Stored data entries
(* ===== verification/UdSelect.v ===== *)
(** [ud_select] (src/src/lib/libudsock/ud_select.c): one pass over the
    descriptors, the restarts, and what the caller's sets hold afterwards. *)
From S2P Require Import Prelude UdFile Errno UinetSock UdSocket.
Import UdFile Errno UinetSock UdSocket.

Module UdSelect.

(** [fd_set]: a bit per descriptor below [FD_SETSIZE]. *)
Definition FD_SETSIZE : Z := 1024.
Abbreviation fd_set := (gset Z).

Definition FD_ISSET (i : Z) (s : fd_set) : result bool :=
  if (0 <=? i) && (i <? FD_SETSIZE) then Ok (bool_decide (i ∈ s)) else Fault OutOfBounds.

Definition FD_SET (i : Z) (s : fd_set) : fd_set := {[i]} ∪ s.

Section Select.
Context {R : Type}.

(** [clock_nanosleep(CLOCK_REALTIME, 0, timeout, NULL)] of the host: it is given
    the seconds and the nanoseconds of its argument, and other threads run. *)
Variable clock_nanosleep : Z → Z → M (kernel R) Z.

Abbreviation W := (M (world R)).

(** What one pass accumulates. *)
Record pass : Type := { retval : Z; res_read : fd_set; res_write : fd_set }.

(** One of the two tests of the loop body: the descriptor is in the caller's set
    and its socket is ready.  [None] is the jump to [ERR]. *)
Definition test_fd (i : Z) (set : option fd_set) (ready : option nat → M (kernel R) Z)
    : W (option bool) :=
  match set with
  | None => mret (Some false)
  | Some s =>
      b ← liftR (FD_ISSET i s);
      if (b : bool) then
        so ← get_sock i;
        match so with
        | None => _ ← set_errno EBADF; mret None
        | Some _ => v ← kern (ready so); mret (Some (v >? 0))
        end
      else mret (Some false)
  end.

(** The loop [for(i = 0; i < nfds; i++)]: [n] iterations are left. *)
Fixpoint scan (n : nat) (i : Z) (readfds writefds : option fd_set) (p : pass)
    : W (option pass) :=
  match n with
  | O => mret (Some p)
  | S n' =>
      r ← test_fd i readfds uinet_soreadable;
      match r with
      | None => mret None
      | Some rb =>
          let p := if (rb : bool)
                   then {| retval := retval p + 1; res_read := FD_SET i (res_read p);
                           res_write := res_write p |}
                   else p in
          wr ← test_fd i writefds uinet_sowritable;
          match wr with
          | None => mret None
          | Some wb =>
              let p := if (wb : bool)
                       then {| retval := retval p + 1; res_read := res_read p;
                               res_write := FD_SET i (res_write p) |}
                       else p in
              scan n' (i + 1) readfds writefds p
          end
      end
  end.

(** [memcpy(readfds, &res_read, sizeof(fd_set))]. *)
Definition copy_out (dst : option fd_set) (src : fd_set) : result (option fd_set) :=
  match dst with Some _ => Ok (Some src) | None => Fault NullDeref end.

(** [ud_select]: the return value and the caller's two sets afterwards.
    [restarts] bounds the jumps to [RESTART] of the variant without a timeout. *)
Fixpoint select_loop (restarts : nat) (nfds : Z) (readfds writefds : option fd_set)
    (timeout : option (Z * Z)) (restarted : bool) (p : pass)
    : W (Z * option fd_set * option fd_set) :=
  r ← scan (Z.to_nat nfds) 0 readfds writefds p;
  match r with
  | None => mret (-1, readfds, writefds)
  | Some p =>
      match timeout with
      | None =>
          if retval p =? 0 then
            match restarts with
            | O => faultM Blocked
            | S restarts' =>
                select_loop restarts' nfds readfds writefds timeout restarted p
            end
          else
            (* a null timeout would be dereferenced only when retval is 0 *)
            rd ← liftR (copy_out readfds (res_read p));
            wr ← liftR (copy_out writefds (res_write p));
            mret (retval p, rd, wr)
      | Some (tv_sec, tv_usec) =>
          if negb restarted && (retval p =? 0) &&
             (negb (tv_sec =? 0) || negb (tv_usec =? 0)) then
            e ← kern (clock_nanosleep tv_sec tv_usec);
            if negb (e =? 0) then mret (-1, readfds, writefds)
            else
              match restarts with
              | O => faultM Blocked
              | S restarts' =>
                  select_loop restarts' nfds readfds writefds timeout true p
              end
          else if retval p >? 0 then
            rd ← liftR (copy_out readfds (res_read p));
            wr ← liftR (copy_out writefds (res_write p));
            mret (retval p, rd, wr)
          else mret (retval p, readfds, writefds)
      end
  end.

Definition ud_select (restarts : nat) (nfds : Z) (readfds writefds : option fd_set)
    (timeout : option (Z * Z)) : W (Z * option fd_set * option fd_set) :=
  select_loop restarts nfds readfds writefds timeout false
    {| retval := 0; res_read := ∅; res_write := ∅ |}.

(** ** Lemmas *)

(** The socket of descriptor [i] is there and [f] says it is ready. *)
Definition readyb (f : socket → Z) (w : world R) (i : Z) : bool :=
  match fds (w_fds w) !! i with
  | Some so => match socks (w_kern w) !! so with Some s => f s >? 0 | None => false end
  | None => false
  end.

(** Every descriptor of the set is open on a live socket. *)
Definition fds_ok (w : world R) (nfds : Z) (s : fd_set) : Prop :=
  ∀ i, 0 <= i < nfds → i ∈ s →
    ∃ so st, fds (w_fds w) !! i = Some so ∧ socks (w_kern w) !! so = Some st.

(** The ready members of [s] from [i] on, [n] descriptors far. *)
Definition ready_list (f : socket → Z) (w : world R) (s : fd_set) (i n : Z) : list Z :=
  filter (fun j => j ∈ s ∧ readyb f w j = true) (seqZ i n).

(** The ready members of [s] below [nfds]. *)
Definition ready_set (f : socket → Z) (w : world R) (nfds : Z) (s : fd_set) : fd_set :=
  list_to_set (ready_list f w s 0 nfds).

Lemma elem_of_ready_set f w nfds s i :
  i ∈ ready_set f w nfds s ↔ 0 <= i < nfds ∧ i ∈ s ∧ readyb f w i = true.
Proof.
  unfold ready_set, ready_list. rewrite elem_of_list_to_set, list_elem_of_filter, elem_of_seqZ.
  intuition lia.
Qed.

Lemma size_ready_set f w nfds s :
  size (ready_set f w nfds s) = length (ready_list f w s 0 nfds).
Proof. apply size_list_to_set, NoDup_filter, NoDup_seqZ. Qed.

Lemma ready_list_cons f w s i n :
  0 <= n →
  ready_list f w s i (Z.succ n) =
    (if bool_decide (i ∈ s) && readyb f w i then [i] else []) ++ ready_list f w s (i + 1) n.
Proof.
  intros Hn. unfold ready_list. rewrite seqZ_cons, Z.pred_succ by lia.
  rewrite filter_cons. replace (Z.succ i) with (i + 1) by lia.
  destruct (bool_decide (i ∈ s)) eqn:E1; destruct (readyb f w i) eqn:E2;
    bool_to_prop; simpl; case_decide; naive_solver.
Qed.

Lemma test_fd_spec ready f i s w nfds :
  (∀ so st k, socks k !! so = Some st → ready (Some so) k = Ok (f st, k)) →
  0 <= i < nfds → nfds <= FD_SETSIZE → fds_ok w nfds s →
  test_fd i (Some s) ready w = Ok (Some (bool_decide (i ∈ s) && readyb f w i), w).
Proof.
  intros Hready Hi Hn Hok. unfold test_fd, mbind, M_bind, liftR, FD_ISSET.
  destruct (0 <=? i) eqn:E1, (i <? FD_SETSIZE) eqn:E2; bool_to_prop; try lia. simpl.
  destruct (bool_decide (i ∈ s)) eqn:E3; bool_to_prop; simpl; [| done].
  destruct (Hok i) as (so & st & H1 & H2); [lia | done |].
  unfold get_sock, ud_fd_get_sock, fds_read.
  rewrite in_bounds_true by (unfold UD_SOCKET_DESC_MAX, FD_SETSIZE in *; lia).
  rewrite H1. unfold kern. rewrite (Hready so st) by done. simpl.
  unfold mret, M_ret, readyb. rewrite H1, H2. by destruct w as [? ? []].
Qed.

Lemma soreadable_ready so st (k : kernel R) :
  socks k !! so = Some st → uinet_soreadable (Some so) k = Ok (soreadable st, k).
Proof.
  intros H. unfold uinet_soreadable, nonnull, liftR, load, mbind, M_bind. simpl. by rewrite H.
Qed.

Lemma sowritable_ready so st (k : kernel R) :
  socks k !! so = Some st → uinet_sowritable (Some so) k = Ok (sowritable st, k).
Proof.
  intros H. unfold uinet_sowritable, nonnull, liftR, load, mbind, M_bind. simpl. by rewrite H.
Qed.

(** Marking the [l] descriptors as ready in a result set. *)
Lemma list_to_set_snoc_union (b : bool) (i : Z) (l : list Z) (acc : fd_set) :
  list_to_set l ∪ (if b then FD_SET i acc else acc) =
  list_to_set ((if b then [i] else []) ++ l) ∪ acc.
Proof. unfold FD_SET. destruct b; simpl; [| done]. set_solver. Qed.

Lemma scan_spec n i rd wr p w nfds :
  0 <= i → i + Z.of_nat n <= nfds → nfds <= FD_SETSIZE → fds_ok w nfds rd → fds_ok w nfds wr →
  scan n i (Some rd) (Some wr) p w =
    Ok (Some {| retval := retval p
                  + Z.of_nat (length (ready_list soreadable w rd i (Z.of_nat n)))
                  + Z.of_nat (length (ready_list sowritable w wr i (Z.of_nat n)));
                res_read := list_to_set (ready_list soreadable w rd i (Z.of_nat n)) ∪ res_read p;
                res_write := list_to_set (ready_list sowritable w wr i (Z.of_nat n)) ∪ res_write p
             |}, w).
Proof.
  revert i p; induction n as [|n IH]; intros i p Hi Hb Hn Hrd Hwr.
  { simpl. unfold mret, M_ret. repeat f_equal. destruct p as [rv rr rw]; simpl.
    f_equal; [lia | set_solver | set_solver]. }
  rewrite Nat2Z.inj_succ, !ready_list_cons by lia. cbn [scan].
  unfold mbind at 1, M_bind at 1.
  rewrite (test_fd_spec _ soreadable _ _ _ nfds) by (lia || apply soreadable_ready || done).
  unfold mbind at 1, M_bind at 1.
  rewrite (test_fd_spec _ sowritable _ _ _ nfds) by (lia || apply sowritable_ready || done).
  rewrite IH by (lia || done).
  set (b1 := bool_decide (i ∈ rd) && _). set (b2 := bool_decide (i ∈ wr) && _).
  do 3 f_equal. rewrite !length_app, !Nat2Z.inj_add.
  destruct b1, b2; cbn [retval res_read res_write length app]; f_equal;
    try lia; unfold FD_SET; set_solver.
Qed.

(** [C23] [ud_select] with a read set and a write set, both given (not NULL: for a NULL set
    the code copies to the null pointer when it returns), of descriptors that are all open,
    when one is ready: whatever the timeout, it returns after one pass with the number of ready descriptors of
    the two sets, the sets hold exactly the ready ones, and nothing else of the
    process changes. *)
Theorem ud_select_ready restarts nfds (rd wr : fd_set) timeout (w : world R) :
  0 <= nfds <= FD_SETSIZE → fds_ok w nfds rd → fds_ok w nfds wr →
  ready_set soreadable w nfds rd ∪ ready_set sowritable w nfds wr ≠ ∅ →
  ud_select restarts nfds (Some rd) (Some wr) timeout w =
    Ok ((Z.of_nat (size (ready_set soreadable w nfds rd))
         + Z.of_nat (size (ready_set sowritable w nfds wr)),
         Some (ready_set soreadable w nfds rd), Some (ready_set sowritable w nfds wr)), w).
Proof.
  intros Hn Hrd Hwr Hne. rewrite !size_ready_set. unfold ready_set in *.
  set (lr := ready_list soreadable w rd 0 nfds) in *.
  set (lw := ready_list sowritable w wr 0 nfds) in *.
  assert (0 < Z.of_nat (length lr) + Z.of_nat (length lw)) as Hpos.
  { destruct lr, lw; simpl in *; try lia. set_solver. }
  unfold ud_select. destruct restarts; cbn [select_loop]; unfold mbind at 1, M_bind at 1;
    rewrite (scan_spec _ _ _ _ _ _ nfds) by (lia || done); rewrite Z2Nat.id by lia;
    fold lr lw; cbn [retval res_read res_write]; rewrite !Z.add_0_l, !union_empty_r_L;
    destruct timeout as [[sec usec]|];
    (destruct (_ + _ =? 0) eqn:E0; bool_to_prop; [lia |]);
    rewrite ?andb_false_r; try rewrite (proj2 (Z.gtb_lt _ 0)) by lia; reflexivity.
Qed.

(** [ud_select] as a poll (a zero timeout) when no descriptor is ready
    returns 0 and leaves the caller's sets as they were passed, with the bits of
    descriptors that are not ready still set. *)
Theorem ud_select_poll_idle restarts nfds (rd wr : fd_set) (w : world R) :
  0 <= nfds <= FD_SETSIZE → fds_ok w nfds rd → fds_ok w nfds wr →
  ready_set soreadable w nfds rd ∪ ready_set sowritable w nfds wr = ∅ →
  ud_select restarts nfds (Some rd) (Some wr) (Some (0, 0)) w = Ok ((0, Some rd, Some wr), w).
Proof.
  intros Hn Hrd Hwr He.
  assert (size (ready_set soreadable w nfds rd) = 0%nat) as H1 by (apply size_empty_iff; set_solver).
  assert (size (ready_set sowritable w nfds wr) = 0%nat) as H2 by (apply size_empty_iff; set_solver).
  rewrite size_ready_set in H1, H2.
  unfold ud_select. destruct restarts; cbn [select_loop]; unfold mbind at 1, M_bind at 1;
    rewrite (scan_spec _ _ _ _ _ _ nfds) by (lia || done); rewrite Z2Nat.id by lia;
    cbn [retval]; rewrite H1, H2; reflexivity.
Qed.

End Select.

(** *** Witnesses: descriptor 1 has data to read, descriptor 2 has none. *)

Definition sock_data : socket :=
  {| so_count := 1; so_options := 0; so_state := SS_ISCONNECTED; so_qstate := 0;
     so_head := None; so_comp := []; so_qlen := 0; so_error := 0;
     so_rcv := {| sb_state := 0; sb_cc := 5; sb_hiwat := 100; sb_mbcnt := 0; sb_mbmax := 200 |};
     so_snd := empty_sockbuf 100; soup_accept := None; soup_accept_arg := 0;
     so_user_ctx := [0]; so_passive_peer := None |}.

Definition ex_world : world unit :=
  mk_world {| num := 0; fds := {[1 := 10%nat; 2 := 11%nat]} |} 0
    (mk_kernel {[10%nat := sock_data; 11%nat := fresh_socket 0]} tt).

Definition no_sleep : Z → Z → M (kernel unit) Z := fun _ _ k => Ok (0, k).

Lemma ex_world_ok (s : fd_set) : s ⊆ {[1; 2]} → fds_ok ex_world 3 s.
Proof.
  intros Hs i Hi Hin. assert (i = 1 ∨ i = 2) as [-> | ->] by set_solver.
  - exists 10%nat, sock_data. split; reflexivity.
  - exists 11%nat, (fresh_socket 0). split; reflexivity.
Qed.

Lemma ud_select_ready_witness :
  @ud_select unit no_sleep 0 3 (Some {[1; 2]}) (Some {[2]}) None ex_world =
    Ok ((1, Some {[1]}, Some ∅), ex_world).
Proof.
  refine (eq_trans (@ud_select_ready unit no_sleep 0 3 {[1; 2]} {[2]} None ex_world
            ltac:(unfold FD_SETSIZE; lia) (ex_world_ok _ _) (ex_world_ok _ _) _) _).
  - set_solver.
  - set_solver.
  - vm_compute. discriminate.
  - reflexivity.
Defined.

Lemma ud_select_poll_idle_witness :
  @ud_select unit no_sleep 0 3 (Some {[2]}) (Some {[2]}) (Some (0, 0)) ex_world =
    Ok ((0, Some {[2]}, Some {[2]}), ex_world).
Proof.
  refine (@ud_select_poll_idle unit no_sleep 0 3 {[2]} {[2]} ex_world
            ltac:(unfold FD_SETSIZE; lia) (ex_world_ok _ _) (ex_world_ok _ _) _).
  - set_solver.
  - set_solver.
  - reflexivity.
Defined.

End UdSelect.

Task instructions
What lines in the records above include the string "Import"? Copy each one.

Answer for this exercise
From S2P Require Import Prelude UdFile Errno UinetSock UdSocket.
Import UdFile Errno UinetSock UdSocket.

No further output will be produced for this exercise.